[Data records Boundary: Start]
(** * Note sharing service: access decision, revision ledger, share lifecycle
      and socket fan-out.

    A shallow embedding of [server/src/services/note.service.ts],
    [server/src/services/socket.service.ts] and the entities
    [Note], [NoteShare], [NoteRevision], [User].

    Modelling conventions.
    - The relational store is a record of tables; every table is a list of
      rows in insertion order.  A relation loaded by [findOne] ([note.shares],
      [share.sharedWith], [note.owner]) is the join over the foreign key.
    - Primary keys and share tokens are generated outside the service (the
      database's uuid column, [uuidv4()]); the embedding takes them as
      arguments of the operation that consumes them.
    - [save] on a loaded entity writes the entity's own columns; timestamps
      ([createdAt], [updatedAt]) and [console.log] are left out.
    - Every service call runs to completion before the next one starts
      (no interleaving of [await] points).
    - A JS value that may be [undefined] or [null] is an [option]; the
      truthiness test of JS is [Js.truthy].  The version counter is an
      integer ([Z]); it only ever grows by one.
    - The store answers every statement, except in the cascade of
      [deleteNote], the one place where the service catches a storage
      failure: there an oracle says which statement throws.  The store keeps
      a journal of the writes it received, so that their order can be stated.
    - An emit is recorded as the deliveries socket.io makes when [emit] is
      called: one entry per receiving socket. *)

From Stdlib Require Import ZArith List Bool Lia Sorted Permutation.
From stdpp Require Import base strings gmap list.
Import ListNotations.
[Data records Boundary: End]
Task statement ->
Lines from the one containing "arguments of the" through the final line of the entries are the only ones to print, and each must match exactly.

Reply to the task ->
      arguments of the operation that consumes them.
    - [save] on a loaded entity writes the entity's own columns; timestamps
      ([createdAt], [updatedAt]) and [console.log] are left out.
    - Every service call runs to completion before the next one starts
      (no interleaving of [await] points).
    - A JS value that may be [undefined] or [null] is an [option]; the
      truthiness test of JS is [Js.truthy].  The version counter is an
      integer ([Z]); it only ever grows by one.
    - The store answers every statement, except in the cascade of
      [deleteNote], the one place where the service catches a storage
      failure: there an oracle says which statement throws.  The store keeps
      a journal of the writes it received, so that their order can be stated.
    - An emit is recorded as the deliveries socket.io makes when [emit] is
      called: one entry per receiving socket. *)

From Stdlib Require Import ZArith List Bool Lia Sorted Permutation.
From stdpp Require Import base strings gmap list.
Import ListNotations.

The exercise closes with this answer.